The Year-End Cyber Attacks of 2017 and the Future of Cybercrime
The cyber attacks of 2017 have been the most malicious in internet history and have to date reached $5 billion worth of damages. By the year 2021, cybercrime damages are expected to climb to $6 trillion annually. Venture capitalists invested over $7.6 billion into cybersecurity startups this year alone.
The Equifax breach, which exposed the personal information of nearly 150 million people, was devastating in many ways. The executive leadership of that company actually knew ahead of time that they needed to fix the problem, but chose not to do so in a timely manner. The technical issue could have been fixed, but their choice not to do it exposed a company culture based on secrecy and deceit.
Yahoo had their email system hacked back in 2013, but the severity of the damage was not known until October of 2017. They also chose to keep this breach under wraps exposing another company culture favoring their reputation over their clients’ privacy.
Dun & Bradstreet’s marketing database of over 33 million corporate accounts was breached in March of 2017. Employees from the U.S. Department of Defense, the U.S. Postal Service, AT&T, Walmart, and CVS Health had their information stolen. Many cyber experts predict that within the next 10-15 years the future of identity theft will move beyond social security numbers and credit card information to stealing our fingerprints and brain waves.
The disturbing reality we face as business professionals, and human beings is that technology is constantly advancing at lightning speed and it’s racing to keep up with itself. Not only have hackers taken control of our information, but some very powerful corporations are protecting themselves and their profits before their customer’s privacy.
Senior management is responsible for overseeing risk management of their company which includes regular evaluation of IT acquisition plans, outsourcing, cybersecurity budgets, cloud services, incident reports, and risk assessment results. They should be asking the following questions about their organizations:
- What is the level of impact a cyber attack would have on our company?
- What types and how many cyber events do we detect in a normal week?
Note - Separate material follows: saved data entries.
Lemma pc_clean_run run run' reg p ts w w' :
  conn_log w' = conn_log w -> pc_clean (mkSession run reg p ts w) -> pc_clean (mkSession run' reg p ts w').
Proof. intros Hl. unfold pc_clean. cbn. by rewrite Hl. Qed.

Lemma read_clean w res batch w' :
  polite_registry -> readRequest Services w = Ret (res, batch, w') ->
  conn_log w' = conn_log w /\ conn_notifier w' = conn_notifier w /\
  match res with
  | Ok reqs => Forall polite_request reqs /\ length reqs = requests_of (conn_codec w)
  | Err _ => True
  end.
Proof.
  intros Hp. unfold readRequest, requests_of.
  destruct (ReadRequestHeaders (conn_codec w)) as [[[rs|e] b] c]; cbn; [|by intros [= <- <- <-]].
  destruct (resolve_all Services rs) as [qs|] eqn:E; [|done]. intros [= <- <- <-].
  split; [done|]. split; [done|]. by eapply resolve_all_polite.
Qed.

Lemma write_log m w : conn_log (write m w).2 = conn_log w ++ [EvResponse m (Write m (conn_codec w)).1] /\
  conn_notifier (write m w).2 = conn_notifier w.
Proof. unfold write. by destruct (Write _ _). Qed.

Lemma write_shutdown_log reqs batch w w' :
  write_shutdown (Data:=Data) (C:=C) (R:=R) reqs batch w = Some w' -> conn_log w = [] ->
  length (conn_log w') = 1 /\ conn_notifier w' = conn_notifier w.
Proof.
  unfold write_shutdown. intros Hw Hl.
  assert (exists m, w' = (write m w).2) as [m ->] by (destruct batch; [|destruct reqs]; naive_solver).
  destruct (write_log m w) as [-> ->]. by rewrite Hl.
Qed.

Lemma write_read_error_log e w : conn_log w = [] ->
  length (conn_log (write_read_error e w)) <= 1 /\
  conn_notifier (write_read_error e w) = conn_notifier w.
Proof.
  unfold write_read_error. intros Hl. case_bool_decide; [rewrite Hl; simpl; auto|].
  destruct (write_log (One (CreateErrorResponse None e)) w) as [-> ->]. by rewrite Hl.
Qed.

Lemma start_task_clean reqs batch t :
  start_task reqs batch = Some t -> Forall polite_request reqs -> task_clean [] t.
Proof.
  unfold start_task. destruct batch; [by intros [= <-]|]. destruct reqs as [|q reqs]; [done|].
  intros [= <-] [Hq _]%Forall_cons. split_and!; [done|by constructor|done].
Qed.

Lemma server_step_clean s s' :
  polite_registry -> clean s -> server_step Services true s s' -> clean s'.
Proof.
  intros Hp (Hn & Htasks & Hinv) Hs.
  destruct Hs as [reg p ts w|reg p ts w|reg ts w|run reg ts w Hrun|run reg ts w Hrun|reg ts w
    |run reg ts w e batch w' Hread|run reg ts w reqs batch w' Hread|run reg w
    |run reg reqs batch ts w w' Hrun Hw|reg reqs batch ts w t _ Ht|reg reqs batch ts w t ? _
    |run reg t t' ts w w' Ht|run reg ts w|run reg err ts w|run reg p ts1 t t' ts2 w w' Ht|run reg p ts1 ts2 w
    |run reg err ts w ?]; cbn [ss_conn ss_tasks] in *; subst; try done.
  - split_and!; [by destruct reg|done|]. apply (pc_clean_run Stopping _ _ _ _ w); [by destruct reg|exact Hinv].
  - split_and!; [done|done|]. cbn in *. rewrite Hinv. auto.
  - split_and!; [done|done|]. cbn in *. rewrite Hinv. simpl. lia.
  - destruct (read_clean _ _ _ _ Hp Hread) as (Hl & Hn' & _). cbn in Hinv. rewrite Hinv in Hl.
    destruct (write_read_error_log e w' Hl) as [? Hn'']. split_and!; cbn; [congruence|done|done].
  - destruct (read_clean _ _ _ _ Hp Hread) as (Hl & Hn' & Hq & _). cbn in Hinv.
    split_and!; cbn; [congruence|done|]. split; [congruence|done].
  - destruct Hinv as [Hl Hq]. destruct (write_shutdown_log _ _ _ _ Hw Hl) as [Hl' Hn'].
    split_and!; cbn; [congruence|done|]. lia.
  - destruct Hinv as [Hl Hq]. split_and!; cbn; [done|done|]. cbn in Hl. rewrite Hl.
    by eapply start_task_clean.
  - destruct (task_step_clean _ _ _ _ Hn Ht Hinv) as [? ?]. by split_and!.
  - by destruct ts1.
  - by destruct ts1.
Qed.

Lemma recovered_step_clean s s' :
  polite_registry -> clean s -> recovered_step s s' -> clean s'.
Proof.
  intros Hp Hc Hs. destruct Hs as [s s' [s1 s2 Hs|run reg p ts w w' Hu]|run reg p ts w w' Hpan Hu].
  - by eapply server_step_clean.
  - destruct Hc as [Hn _]. by apply user_step_none in Hu.
  - destruct Hc as (Hn & Ht & Hi). apply (user_steps_none _ _ Hn) in Hu as ->.
    split_and!; [done|done|]. unfold pc_clean, serve_panics in *. cbn in *. split; [|done].
    destruct p as [| | |reqs batch| |[batch todo resps acts|acts]| | |]; try done.
    + rewrite Hi. auto.
    + destruct Hi as [-> _]. auto.
    + destruct Hi as [-> _]. auto.
Qed.

Lemma reachable_clean run c s :
  polite_registry -> rtc recovered_step (initial run false c) s -> clean s.
Proof.
  intros Hp Hr. apply (rtc_preserves recovered_step clean) in Hr; [done| |by split_and!].
  intros s1 s2 Hc Hs. by eapply recovered_step_clean.
Qed.

(** ** The steps that are left *)

Definition recovered_weight s : nat :=
  let more n := if decide (ss_run s = Running) then n else 0 in
  let requests := requests_of (conn_codec (ss_conn s)) in
  run_weight (ss_run s) +
  match ss_pc s with
  | PStart => 2 + more (2 * requests + 6)
  | PLoop => 2 + more (2 * requests + 5)
  | PReading => 3 + more (2 * requests + 3)
  | PRead reqs _ => 2 + more (2 * length reqs + 3)
  | PInline t => 1 + task_weight t
  | PWait => 2
  | PReturn _ => 1
  | PDone _ | PClosed => 0
  end.

Lemma server_step_recovered_weight s s' :
  polite_registry -> ss_tasks s = [] -> server_step Services true s s' ->
  recovered_weight s' < recovered_weight s.
Proof.
  intros Hp Htasks Hs.
  destruct Hs; unfold recovered_weight; cbn [ss_run ss_pc ss_conn ss_tasks run_weight] in *;
    repeat case_decide; try done;
    try (match goal with Ht : task_step _ _ _ _ |- _ => apply task_step_weight in Ht; lia end);
    try (match goal with Ht : start_task _ _ = _ |- _ => apply start_task_weight in Ht; lia end);
    try (match goal with Hr : readRequest _ _ = _ |- _ => apply read_clean in Hr as (_ & _ & Hr); [|done] end);
    try (destruct p; lia); try (by destruct ts1); simpl; try lia.
Qed.

Lemma recovered_step_weight s s' :
  polite_registry -> clean s -> recovered_step s s' -> recovered_weight s' < recovered_weight s.
Proof.
  intros Hp (Hn & Ht & _) Hs. destruct Hs as [s s' [s1 s2 Hs|run reg p ts w w' Hu]|run reg p ts w w' Hpan Hu].
  - by eapply server_step_recovered_weight.
  - by apply user_step_none in Hu.
  - unfold recovered_weight, serve_panics in *. cbn in *.
    destruct p as [| | |reqs batch| |[]| | |]; try done; cbn; lia.
Qed.

Lemma recovered_steps_weight n s s' :
  polite_registry -> clean s -> nsteps recovered_step n s s' -> n <= recovered_weight s.
Proof.
  intros Hp Hc Hn. induction Hn as [s|n s s1 s2 Hs _ IH]; [lia|].
  pose proof (recovered_step_weight _ _ Hp Hc Hs).
  assert (n <= recovered_weight s1); [|lia]. apply IH. by eapply recovered_step_clean.
Qed.

(** ** Progress *)

Lemma task_progress_or_panic t w :
  t = TAct [] \/ task_panics t w \/ exists t' w', task_step t w t' w'.
Proof.
  destruct t as [batch [|q todo] resps acts|[|a acts]]; cbn; [..|by left|].
  - right. destruct (task_message batch resps) eqn:E; [|by left]. right. eexists _, _. by constructor.
  - right. destruct (respond q w) as [[[r act] w']|] eqn:E; [|by left]. right. eexists _, _. by constructor.
  - right. destruct (activateSub a w) as [w'|] eqn:E; [|by left]. right. eexists _, _. by constructor.
Qed.

Lemma recovered_progress s :
  clean s -> (exists err, ss_pc s = PDone err) \/ exists s', recovered_step s s'.
Proof.
  destruct s as [run reg p ts w]. intros (_ & Ht & Hi). cbn in *. subst ts.
  assert (Hgo : (exists s', server_step Services true (mkSession run reg p [] w) s') \/ serve_panics run p w ->
    exists s', recovered_step (mkSession run reg p [] w) s').
  { intros [[s' Hs]|Hpan]; eexists; [by apply rc_step, ss_server|by apply rc_panic]. }
  destruct p as [| | |reqs batch| |t|err|err|]; [..|left; eauto|done]; right; apply Hgo; clear Hgo.
  - left. destruct (decide (run = Running)) as [->|]; eexists; [apply st_register|by apply st_refused].
  - left. destruct (decide (run = Running)) as [->|]; eexists; [apply st_enter|by apply st_exit].
  - destruct (readRequest Services w) as [[[[reqs|e] b] w']|] eqn:E; [..|by right]; left; eexists;
      [by eapply st_read|by eapply st_read_error].
  - cbn. case_decide as Hr; [subst|].
    + destruct (start_task reqs batch) eqn:E; [|by right]. left. eexists. by eapply st_inline.
    + destruct (write_shutdown reqs batch w) eqn:E; [|by right]. left. eexists. by eapply st_shutdown.
  - left. eexists. apply st_waited.
  - destruct (task_progress_or_panic t w) as [->|[Hpan|(t' & w' & Hs)]]; [|by right|];
      left; eexists; [apply st_inline_done|by apply st_inline_step].
  - left. eexists. apply st_return.
Qed.

(** C22: a panic in a method is contained when the request is served on its own.
    Whatever the methods return and wherever they panic, as long as they act on
    the connection only through the notifier, [ServeSingleRequest] takes at most
    [recovered_weight] further steps and is never stuck before it has returned;
    when it has returned the codec is not registered any more, no goroutine is
    left, and at most one message was written. *)
Theorem panic_is_contained run c s :
  polite_registry -> rtc recovered_step (initial run false c) s ->
  (forall n s', nsteps recovered_step n s s' -> n <= recovered_weight s) /\
  ((exists err, ss_pc s = PDone err) \/ exists s', recovered_step s s') /\
  (forall err, ss_pc s = PDone err ->
     ss_registered s = false /\ ss_tasks s = [] /\ length (conn_log (ss_conn s)) <= 1).
Proof.
  intros Hp Hr. pose proof (reachable_clean _ _ _ Hp Hr) as Hc. split_and!.
  - intros n s'. by apply recovered_steps_weight.
  - by apply recovered_progress.
  - intros err Hd. destruct Hc as (_ & Ht & Hi). unfold pc_clean in Hi. rewrite Hd in Hi. by destruct Hi.
Qed.

End Steps.
End Recover.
- How is senior leadership informed of the current cyber risks that affect our company?
- Does our company have a comprehensive response plan in place in case of a data breach?
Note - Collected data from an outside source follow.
(* ===== verification/DemoHttp.v ===== *)
(** * The concrete server over HTTP

    The service of [Demo] behind an endpoint: a request is served in full, and
    the hypotheses of the theorems on single requests and transports are
    discharged. *)

From S2P Require Import Prelude GoStd HexUtil RpcTypes Utf8 GoMime Json Codec Notifier Register.
From S2P Require Import Server Session Demo SingleShot Transport.
From Stdlib Require Import ZArith Lia.
From Stdlib Require Import Init.Byte.
From stdpp Require Import gmap strings list relations.

(** A body is one message; everything written is accepted. *)
#[export] Instance demo_body : HttpBody (list (list byte)) :=
  fun b => match b with [] => [] | _ => [b] end.

Definition echo_text : list byte := call_text "calc_echo" [go_bytes "5"].

Definition echo_http : HttpRequest :=
  mkHttpRequest "POST" (Z.of_nat (length echo_text)) "" "application/json; charset=utf-8" echo_text.

Definition echo_codec : JsonCodec (list (list byte)) := NewCodec [echo_text].

(** ** The request served step by step *)

Definition http_w0 : dconn := mkConn echo_codec [] [] None.
Definition http_read := demo_read http_w0.
Definition http_q := match http_read.1.1 with q :: _ => q | [] => error_request [] ShutdownError end.
Definition http_answer : JsonMessage string := json_CreateResponse (go_bytes "1") (VData false "5").

Definition http_session (p : pc _ _ _) (w : dconn) :
    session string (JsonCodec (list (list byte))) (JsonMessage string) :=
  mkSession Running true p [] w.

Definition http_done : session string (JsonCodec (list (list byte))) (JsonMessage string) :=
  mkSession Running false (PDone None) [] (write_or_close (One http_answer) http_read.2).

Lemma http_respond : respond http_q http_read.2 = Ret (http_answer, None, http_read.2).
Proof. vm_compute. reflexivity. Qed.

Lemma http_served :
  rtc (session_step demoServices true) (initial Running false echo_codec) http_done.
Proof.
  eapply rtc_l; [apply ss_server, st_register|].
  eapply rtc_l.
  { apply ss_server, st_enter. }
  eapply rtc_l.
  { apply ss_server. apply (st_read demoServices true Running true [] http_w0 [http_q] false http_read.2).
    vm_compute. reflexivity. }
  eapply rtc_l.
  { apply ss_server. apply (st_inline _ _ _ _ _ _ _ (TRun false [http_q] [] [])); reflexivity. }
  eapply rtc_l; [apply ss_server, st_inline_step, ts_respond, http_respond|].
  eapply rtc_l; [apply ss_server, st_inline_step, (ts_write _ _ _ (One http_answer)); reflexivity|].
  eapply rtc_l; [apply ss_server, st_inline_done|]. apply rtc_once, ss_server, st_return.
Qed.

(** ** Witnesses *)

Lemma single_request_one_response_witness :
  conn_log (ss_conn http_done) = [EvResponse (One http_answer) None] /\
  answered_once echo_codec (conn_log (ss_conn http_done)).
Proof.
  split; [vm_compute; reflexivity|].
  destruct (single_request_one_response demoServices Running echo_codec http_done
    demo_good http_served) as (_ & _ & H).
  destruct (H None eq_refl) as [[Hr _]|(c' & [->|[Hr _]] & Ha)]; [by destruct Hr|exact Ha|discriminate Hr].
Defined.

Lemma ServeHTTP_gate_witness :
  exists start, ServeHTTP (Data := string) (T := list (list byte)) Running echo_http = RServed "application/json" start /\
    ends_and_answers demoServices echo_codec http_done.
Proof.
  pose proof (ServeHTTP_gate demoServices Running echo_http demo_good) as H.
  exists (initial Running false echo_codec).
  assert (E : ServeHTTP (Data := string) (T := list (list byte)) Running echo_http = RServed "application/json" (initial Running false echo_codec))
    by (vm_compute; reflexivity).
  split; [exact E|]. cbv zeta in H. rewrite E in H. destruct H as (_ & _ & _ & _ & H).
  exact (H http_done http_served).
Defined.

Lemma handshake_accepts_witness :
  wsHandshakeValidator (Some "Host"%string) [] "HTTP://HOST" = None /\
  (wsHandshakeValidator None ["http://a"%string] "" = None -> "*"%string ∈ ["http://a"%string]).
Proof.
  split.
  - apply (handshake_accepts (Some "Host"%string) [] "HTTP://HOST"). right. right.
    split; [constructor|]. right. exists "Host"%string. split; [reflexivity|].
    vm_compute. reflexivity.
  - exact (proj2 (handshake_accepts None ["http://a"%string] "") eq_refl).
Defined.

(** ** The endpoint *)

#[export] Instance demo_network : Network string := fun endpoint => Ok endpoint.

(** The metadata service: [Modules] of [*RPCService]. *)
Definition ModulesMethod : dmethod :=
  mkMethod "Modules" "" [ptr_to (TBase KStruct "RPCService" "server" "server.RPCService" false)]
    [intType] (fun args w => Ret ([VData false "rpc"], w)).

Definition RPCService_demo : Receiver string (JsonCodec (list (list byte))) (JsonMessage string) :=
  mkReceiver "RPCService" "*server.RPCService" [ModulesMethod].

Lemma ModulesMethod_contract : keeps_contract ModulesMethod.
Proof.
  split; [unfold has_receiver, NumIn; simpl; lia|]. split; [split; [|reflexivity]|].
  - intros args w Hl Hwf. eexists _, w. split; [reflexivity|]. unfold results_fit. split_and!; [done|done| |done].
    intros [|[]] t v' Ht He Hv; simplify_eq/=; done.
  - intros t Ht. by simplify_eq/=.
Qed.

Definition demo_apis : list (API string (JsonCodec (list (list byte))) (JsonMessage string)) :=
  [mkAPI "calc" "1.0" Calculator true; mkAPI "admin" "1.0" Calculator false].

Definition demo_endpoint :=
  StartHTTPEndpoint (L := string) RPCService_demo "127.0.0.1:8545" demo_apis [] [].

Definition endpoint_services : gmap string (Service string (JsonCodec (list (list byte))) (JsonMessage string)) :=
  match demo_endpoint with Ok (_, s, _) => s | Err _ => ∅ end.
- Do we meet all industry standards and best practices?
On February 12, 2013, President Obama issued Executive Order 13636, “Improving Critical Infrastructure Cybersecurity” to address the growing threat of cybercrime. A Cybersecurity Framework was formed that assists organizations of all sizes to align their cybersecurity activities with risk tolerances, resources, and their business requirements.
NIST, along with the Small Business Administration (SBA) and the FBI, developed the InfraGard program in an attempt to share information and support regarding cyber intrusions, vulnerabilities, and infrastructure threats. This network of public and private organizations share information and key resources with the common goal of safeguarding America’s critical information and infrastructures.
Preparing and Responding to Cyber Attacks
- Identify and protect the critical company assets, data, and services
- Have a well-rehearsed plan of action
- Engage with law enforcement before and after an attack
- Stay informed about threats. The Sharing and Analysis Center analyzes cyber threat information and shares real-time intelligence.
- Make an initial assessment of the threat – was it a technological glitch or malicious act?
- Record the extent of the damage for analysis and as possible evidence at a trial
- Detail every step that was taken and the costs involved
Train employees in basic cyber practices:
- Create strong, unique passwords, don’t reuse old ones, and change often
- Enforce company rules on what programs/software can and cannot be installed on their computers
- Educate them on not opening suspicious emails, tweets, ads, and attachments
- Conduct thorough background checks on your employees
Protect your computers and mobile devices from cyber attack:
- Continually update your security software, web browsers, and operating systems
- Set antivirus software to scan after each update
- Implement a “time-out” function on all computers
- Install a mobile device security apps
- Scan USBs and other external devices for viruses and malware
- Limit staff access to information, data, and software
- Avoid using Wi-Fi networks as they may permit interception of data
Safeguard and backup critical data, including financial files, word processing documents, databases, electronic spreadsheets, human resource files, and accounts receivable/payable files. Backup automatically or weekly and store copies offsite. Always destroy data before disposal by cross-cut shredding and physically destroying hard drives even after wiping them clean.